We note further than many of the cases cited by plaintiff are product liability cases involving personal injury. Some States, discerning special public policy factors inherent in strict liability actions, have either broadened the "mere continuation" exception for these cases (e.g., Turner v. Bituminous Casualty Co. (1976), 397 Mich. 406, 244 N.W.2d 873), or created a fifth exception, the product line exception (see Ray v. Alad Corp. (1977), 19 Cal.3d 22, 34, 560 P.2d 3, 10-11, 136 Cal.Rptr. 574, 581-82). Thus far, Illinois courts> have declined to apply the product line exception (Barron v.

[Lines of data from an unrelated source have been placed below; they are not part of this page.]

(* ===== verification/CmrMsg.v ===== *)
(** * Message queues and worker threads of the camera library
    (libs/libcamera/common/src/cmr_msg.c)

    Every module of the camera library runs a worker thread on one of these queues.
    The operations are cut where another thread can come in between: before and
    after the critical section and at each semaphore; the functions of the source
    are the compositions of the pieces, and [CmrThread.v] interleaves the pieces.

    A post whose message asks for synchronisation waits on the semaphore of its slot;
    [cmr_msg_post] returns the slot in that case. *)

From S2P Require Import Prelude MsgRing IspMsg.

Definition CMR_MSG_MAGIC_CODE : Z := 0xEFFEA55A.
Definition CMR_THREAD_MAGIC_CODE : Z := 0x5AA5FEEF.
Definition CMR_MSG_POLLING_PERIOD : Z := 200000000.
Definition CMR_THREAD_INIT_EVT : Z := 0x00FFFFFF.
Definition CMR_THREAD_EXIT_EVT : Z := 0x01FFFFFF.
Definition CMR_THREAD_EXIT : Z := 0x1000.

Definition CMR_MSG_SUCCESS : Z := 0.
Definition CMR_MSG_PARAM_ERR : Z := 1.
Definition CMR_MSG_INVALID_HANDLE : Z := 2.
Definition CMR_MSG_NO_OTHER_MSG : Z := 3.
Definition CMR_MSG_NO_MEM : Z := 4.
Definition CMR_MSG_OVERFLOW : Z := 5.
Definition CMR_MSG_UNDERFLOW : Z := 6.

Definition CMR_MSG_SYNC_NONE : Z := 0.
Definition CMR_MSG_SYNC_RECEIVED : Z := 1.
Definition CMR_MSG_SYNC_PROCESSED : Z := 2.

(** [cmr_priv] points to a slot. *)
Record cmr_msg := CmrMsg {
  msg_type : Z;
  sub_msg_type : Z;
  data : Z;
  alloc_flag : Z;
  sync_flag : Z;
  cmr_priv : option nat
}.

Record cmr_msg_in := CmrMsgIn { msg : cmr_msg; sem : nat; sync_f : Z }.

Definition cmr_msg_zero : cmr_msg := CmrMsg 0 0 0 0 0 None.
Definition cmr_msg_in_zero : cmr_msg_in := CmrMsgIn cmr_msg_zero 0 0.
Definition sizeof_cmr_msg_in : Z := 32.

Definition set_priv (p : option nat) (m : cmr_msg) : cmr_msg :=
  CmrMsg (msg_type m) (sub_msg_type m) (data m) (alloc_flag m) (sync_flag m) p.

Definition cmr_msg_cxt : Type := msg_cxt cmr_msg_in.
Definition cmr_handle : Type := option cmr_msg_cxt.

(** ** Creation and destruction *)

(** The slots are cleared; the loop of [sem_init] runs over [count] slots. *)
Definition cmr_msg_queue_create (count : Z) (mem1 mem2 : bool) : res (Z * cmr_handle) :=
  if count =? 0 then Done (- CMR_MSG_PARAM_ERR, None)
  else if negb mem1 then Done (- CMR_MSG_NO_MEM, None)
  else if negb mem2 then Done (- CMR_MSG_NO_MEM, None)
  else
    let slots := malloc_slots count sizeof_cmr_msg_in in
    if decide (Z.to_nat count <= slots)%nat then
      Done (CMR_MSG_SUCCESS,
            Some (MsgCxt false 0 count 0 CMR_MSG_MAGIC_CODE (replicate slots cmr_msg_in_zero) 0 0))
    else Undef.

Definition cmr_msg_queue_destroy (h : cmr_handle) : Z * cmr_handle :=
  match h with
  | None => (- CMR_MSG_PARAM_ERR, None)
  | Some q =>
      if negb (msg_magic q =? CMR_MSG_MAGIC_CODE) then (CMR_MSG_INVALID_HANDLE, h)
      else (CMR_MSG_SUCCESS, None)
  end.

(** ** Semaphores of the slots *)

Definition slot_sem_post (p : nat) (q : cmr_msg_cxt) : res cmr_msg_cxt :=
  s ← slot_get q p; slot_put q p (CmrMsgIn (msg s) (S (sem s)) (sync_f s)).

Definition slot_sem_wait (p : nat) (q : cmr_msg_cxt) : res cmr_msg_cxt :=
  s ← slot_get q p;
  match sem s with
  | O => Blocks
  | S n => slot_put q p (CmrMsgIn (msg s) n (sync_f s))
  end.

(** ** [cmr_msg_post] *)

(** From the lock to the unlock; the slot written, if any. *)
Definition post_locked (ori_node : nat) (message : cmr_msg) (q : cmr_msg_cxt) :
    res (Z * option nat * cmr_msg_cxt) :=
  q ← pthread_mutex_lock q;
  if msg_count q <=? u32 (msg_number q + 1) then
    Done (CMR_MSG_OVERFLOW, None, pthread_mutex_unlock q)
  else
    let msg_cur := msg_write q in
    s ← slot_get q msg_cur;
    q ← slot_put q msg_cur (CmrMsgIn message (sem s) (sync_flag message));
    let q := set_write (ring_next (msg_count q) (msg_write q)) q in
    let q := if (msg_write q =? msg_read q)%nat then set_write ori_node q else q in
    let q := set_number (u32 (msg_number q + 1)) q in
    Done (CMR_MSG_SUCCESS, Some msg_cur, pthread_mutex_unlock q).

(** The test of [msg_cur->sync_f] after the unlock: does the caller wait? *)
Definition post_waits (msg_cur : nat) (q : cmr_msg_cxt) : res bool :=
  s ← slot_get q msg_cur; Done (negb (sync_f s =? CMR_MSG_SYNC_NONE)).

(** The status, the slot on whose semaphore the caller waits, the context. *)
Definition post_body (message : cmr_msg) (q : cmr_msg_cxt) : res (Z * option nat * cmr_msg_cxt) :=
  let ori_node := msg_write q in
  if negb (msg_magic q =? CMR_MSG_MAGIC_CODE) then Done (CMR_MSG_INVALID_HANDLE, None, q)
  else
    '(rtn, cur, q) ← post_locked ori_node message q;
    match cur with
    | None => Done (rtn, None, q)
    | Some msg_cur =>
        let q := sem_post q in
        wait ← post_waits msg_cur q;
        if wait : bool then
          match slot_sem_wait msg_cur q with
          | Blocks => Done (CMR_MSG_SUCCESS, Some msg_cur, q)
          | Done q => Done (CMR_MSG_SUCCESS, None, q)
          | Undef => Undef
          end
        else Done (rtn, None, q)
    end.

Definition cmr_msg_post (h : cmr_handle) (message : option cmr_msg) : res (Z * option nat * cmr_handle) :=
  match h, message with
  | Some q, Some m => '(rtn, w, q) ← post_body m q; Done (rtn, w, Some q)
  | _, _ => Done (- CMR_MSG_PARAM_ERR, None, h)
  end.

(** ** [cmr_msg_get] and [cmr_msg_timedget] *)

Definition get_locked (message : cmr_msg) (q : cmr_msg_cxt) :
    res (Z * cmr_msg * option nat * cmr_msg_cxt) :=
  q ← pthread_mutex_lock q;
  if msg_number q =? 0 then Done (CMR_MSG_UNDERFLOW, message, None, pthread_mutex_unlock q)
  else if negb (msg_read q =? msg_write q)%nat then
    let msg_cur := msg_read q in
    s ← slot_get q msg_cur;
    q ← slot_put q msg_cur (CmrMsgIn cmr_msg_zero (sem s) (sync_f s));
    let q := set_read (ring_next (msg_count q) (msg_read q)) q in
    let q := set_number (u32 (msg_number q - 1)) q in
    Done (CMR_MSG_SUCCESS, set_priv (Some msg_cur) (msg s), Some msg_cur, pthread_mutex_unlock q)
  else Done (CMR_MSG_SUCCESS, message, None, pthread_mutex_unlock q).

(** After the unlock: a poster that waits for reception is released. *)
Definition get_received (cur : option nat) (q : cmr_msg_cxt) : res cmr_msg_cxt :=
  match cur with
  | None => Done q
  | Some p =>
      s ← slot_get q p;
      if sync_f s =? CMR_MSG_SYNC_RECEIVED then slot_sem_post p q else Done q
  end.

Definition get_body (message : cmr_msg) (q : cmr_msg_cxt) : res (Z * cmr_msg * cmr_msg_cxt) :=
  if negb (msg_magic q =? CMR_MSG_MAGIC_CODE) then Done (CMR_MSG_INVALID_HANDLE, message, q)
  else
    q ← sem_wait q;
    '(rtn, m, cur, q) ← get_locked message q;
    q ← get_received cur q;
    Done (rtn, m, q).

Definition cmr_msg_get (h : cmr_handle) (message : option cmr_msg) :
    res (Z * option cmr_msg * cmr_handle) :=
  match h, message with
  | Some q, Some m => '(rtn, m, q) ← get_body m q; Done (rtn, Some m, Some q)
  | _, _ => Done (- CMR_MSG_PARAM_ERR, message, h)
  end.

Record timespec := TimeSpec { tv_sec : Z; tv_nsec : Z }.

(** The deadline, 200 ms from now. *)
Definition poll_deadline (now : timespec) : timespec :=
  let nsec := tv_nsec now + CMR_MSG_POLLING_PERIOD in
  if 1000000000 <? nsec then TimeSpec (tv_sec now + 1) (nsec - 1000000000)
  else TimeSpec (tv_sec now) nsec.

(** The critical section of the timed get: it counts down in every case and does not
    set [cmr_priv]. *)
Definition timedget_locked (message : cmr_msg) (q : cmr_msg_cxt) :
    res (Z * cmr_msg * option nat * cmr_msg_cxt) :=
  q ← pthread_mutex_lock q;
  if msg_number q =? 0 then Done (CMR_MSG_UNDERFLOW, message, None, pthread_mutex_unlock q)
  else
    '(m, cur, q) ←
      (if negb (msg_read q =? msg_write q)%nat then
         let msg_cur := msg_read q in
         s ← slot_get q msg_cur;
         q ← slot_put q msg_cur (CmrMsgIn cmr_msg_zero (sem s) (sync_f s));
         Done (msg s, Some msg_cur, set_read (ring_next (msg_count q) (msg_read q)) q)
       else Done (message, None, q));
    Done (CMR_MSG_SUCCESS, m, cur, pthread_mutex_unlock (set_number (u32 (msg_number q - 1)) q)).

(** [now] is what [clock_gettime] gives.  A wait on a semaphore at 0 runs into its
    deadline. *)
Definition timedget_body (now : timespec) (message : cmr_msg) (q : cmr_msg_cxt) :
    res (Z * cmr_msg * cmr_msg_cxt) :=
  if negb (msg_magic q =? CMR_MSG_MAGIC_CODE) then Done (CMR_MSG_INVALID_HANDLE, message, q)
  else if (tv_sec now <? 0) || (tv_nsec now <? 0) || (1000000000 <=? tv_nsec now) then
    Done (- CMR_MSG_PARAM_ERR, message, q)
  else
    match sem_wait q with
    | Done q =>
        '(rtn, m, cur, q) ← timedget_locked message q;
        q ← get_received cur q;
        Done (rtn, m, q)
    | _ => Done (CMR_MSG_NO_OTHER_MSG, message, q)
    end.

Definition cmr_msg_timedget (now : timespec) (h : cmr_handle) (message : option cmr_msg) :
    res (Z * option cmr_msg * cmr_handle) :=
  match h, message with
  | Some q, Some m => '(rtn, m, q) ← timedget_body now m q; Done (rtn, Some m, Some q)
  | _, _ => Done (- CMR_MSG_PARAM_ERR, message, h)
  end.

(** ** The critical sections on a well-formed ring *)

(** The slot a message is put in keeps its semaphore. *)
Definition put_slot (m : cmr_msg) (s : cmr_msg_in) : cmr_msg_in := CmrMsgIn m (sem s) (sync_flag m).
Definition clear_slot (s : cmr_msg_in) : cmr_msg_in := CmrMsgIn cmr_msg_zero (sem s) (sync_f s).

(** The saved write pointer is never used. *)
Lemma post_locked_room ori m q :
  ring_wf q -> mutex q = false -> msg_number q + 1 < msg_count q ->
  exists s, msg_head q !! msg_write q = Some s /\
    post_locked ori m q = Done (CMR_MSG_SUCCESS, Some (msg_write q), put_state (put_slot m s) q).
Proof.
  intros Hwf Hmu Hroom. destruct (lookup_lt_is_Some_2 _ _ (ring_write_bound q Hwf)) as [s Hs].
  exists s. split; [done|]. pose proof (ring_put (put_slot m s) q Hwf Hroom) as (_ & _ & Hne).
  pose proof (ring_write_bound q Hwf). destruct Hwf as [? ? ? ? ?].
  unfold post_locked, pthread_mutex_lock. rewrite Hmu. simpl.
  rewrite u32_small, (proj2 (Z.leb_gt _ _)) by lia.
  unfold slot_get, slot_put. simpl. rewrite Hs. simpl. rewrite decide_True by done. simpl.
  rewrite (proj2 (Nat.eqb_neq _ _)) by done. unfold put_state, pthread_mutex_unlock. simpl.
  rewrite u32_small, <- Hmu by lia. by destruct q.
Qed.

Lemma post_locked_full ori m q :
  ring_wf q -> mutex q = false -> ~ msg_number q + 1 < msg_count q ->
  post_locked ori m q = Done (CMR_MSG_OVERFLOW, None, q).
Proof.
  intros [] Hmu Hroom. unfold post_locked, pthread_mutex_lock. rewrite Hmu. simpl.
  rewrite u32_small, (proj2 (Z.leb_le _ _)) by lia. unfold pthread_mutex_unlock, set_mutex.
  simpl. rewrite <- Hmu. by destruct q.
Qed.

Lemma get_locked_head m q :
  ring_wf q -> mutex q = false -> msg_number q <> 0 ->
  exists s, msg_head q !! msg_read q = Some s /\
    get_locked m q = Done (CMR_MSG_SUCCESS, set_priv (Some (msg_read q)) (msg s), Some (msg_read q),
                           take_state (clear_slot s) q).
Proof.
  intros Hwf Hmu Hn. destruct (lookup_lt_is_Some_2 _ _ (wf_read q Hwf)) as [s Hs].
  exists s. split; [done|]. destruct (ring_take (clear_slot s) q Hwf Hn) as (x & _ & _ & _ & Hne).
  pose proof (wf_read q Hwf). destruct Hwf as [? ? ? ? ?].
  unfold get_locked, pthread_mutex_lock. rewrite Hmu. simpl.
  rewrite (proj2 (Z.eqb_neq _ _)), (proj2 (Nat.eqb_neq _ _)) by done. simpl.
  unfold slot_get, slot_put. simpl. rewrite Hs. simpl. rewrite decide_True by done. simpl.
  rewrite u32_small by lia. unfold take_state, pthread_mutex_unlock. simpl.
  rewrite <- Hmu. by destruct q.
Qed.

(** The timed get takes the same message and leaves the same context. *)
Lemma timedget_locked_head m q :
  ring_wf q -> mutex q = false -> msg_number q <> 0 ->
  exists s, msg_head q !! msg_read q = Some s /\
    timedget_locked m q = Done (CMR_MSG_SUCCESS, msg s, Some (msg_read q), take_state (clear_slot s) q).
Proof.
  intros Hwf Hmu Hn. destruct (lookup_lt_is_Some_2 _ _ (wf_read q Hwf)) as [s Hs].
  exists s. split; [done|]. destruct (ring_take (clear_slot s) q Hwf Hn) as (x & _ & _ & _ & Hne).
  pose proof (wf_read q Hwf). destruct Hwf as [? ? ? ? ?].
  unfold timedget_locked, pthread_mutex_lock. rewrite Hmu. simpl.
  rewrite (proj2 (Z.eqb_neq _ _)), (proj2 (Nat.eqb_neq _ _)) by done. simpl.
  unfold slot_get, slot_put. simpl. rewrite Hs. simpl. rewrite decide_True by done. simpl.
  rewrite u32_small by lia. unfold take_state, pthread_mutex_unlock. simpl.
  rewrite <- Hmu. by destruct q.
Qed.

(** Raising the semaphore of the slot just taken, which is outside the ring. *)
Definition ack_slot (f : Z) (s : cmr_msg_in) : cmr_msg_in :=
  if sync_f s =? f then CmrMsgIn (msg s) (S (sem s)) (sync_f s) else s.

Lemma get_received_taken q s :
  ring_wf q -> msg_head q !! msg_read q = Some s ->
  get_received (Some (msg_read q)) (take_state (clear_slot s) q) =
    Done (take_state (ack_slot CMR_MSG_SYNC_RECEIVED (clear_slot s)) q).
Proof.
  intros Hwf Hs. pose proof (wf_read q Hwf).
  assert (<[msg_read q:=clear_slot s]> (msg_head q) !! msg_read q = Some (clear_slot s)) as E
    by (by apply list_lookup_insert_eq).
  unfold get_received, slot_sem_post, slot_get. simpl. rewrite E. simpl. unfold ack_slot.
  destruct (sync_f s =? CMR_MSG_SYNC_RECEIVED) eqn:Ef; simpl; rewrite Ef; [|done].
  unfold slot_put. simpl. rewrite decide_True by (by rewrite length_insert).
  unfold take_state. simpl. by rewrite list_insert_insert_eq.
Qed.

(** ** The queue keeps the promise *)

Record inv (q : cmr_msg_cxt) : Prop := {
  inv_wf : ring_wf q;
  inv_magic : msg_magic q = CMR_MSG_MAGIC_CODE;
  inv_mutex : mutex q = false;
  inv_sem : Z.of_nat (msg_sem q) = msg_number q
}.

(** What the users of a message see: everything but the private pointer. *)
Definition public (m : cmr_msg) : cmr_msg := set_priv None m.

Kane & Roach, Inc. (1979), 79 Ill. App.3d 44, 49, 398 N.E.2d 244; Domine v. Fulton Iron Works (1979), 76 Ill. App.3d 253, 257, 395 N.E.2d 19; Hernandez, at 668; Johnson v. Marshall & Huschcart Machinery Co. (1978), 66 Ill. App.3d 766, 770-71, 384 N.E.2d 141), and treatment of the issue in these cases suggests that Illinois courts> will decline to give strict tort liability cases special treatment on issues of successor corporate liability. Accord, 15 W. Fletcher, Cyclopedia Corporations § 7123, at 13-14 (1980 Supp.).
The instant case, in any event, is not a personal injury case, so there is no reason to consider any broadening of the four established exceptions to the general rule of non-liability for purchasers of assets. Illinois cases not involving personal injury have adhered to the general rule. (See Commercial National Bank v. Newtson (1976), 39 Ill. App.3d 216, 217-18, 349 N.E.2d 138 (most of former corporation's assets were purchased by new corporation; 25% owner of former corporation acquired 40% ownership of new corporation; new corporation held not a "re-incarnation" of former corporation and not liable for debts); Buis v. Peabody Coal Co. (1963), 41 Ill. App.2d 317, 322-23, 190 N.E.2d 507 (where former corporation's coal mining activities caused subsidence of surface land, corporation that bought assets of former corporation not liable for damage).) In consideration of the foregoing, the trial court was correct in finding, as a matter of law, that Temp-Tech could not be liable for plaintiff's claim.
PERLIN, P.J., and DOWNING, J., concur.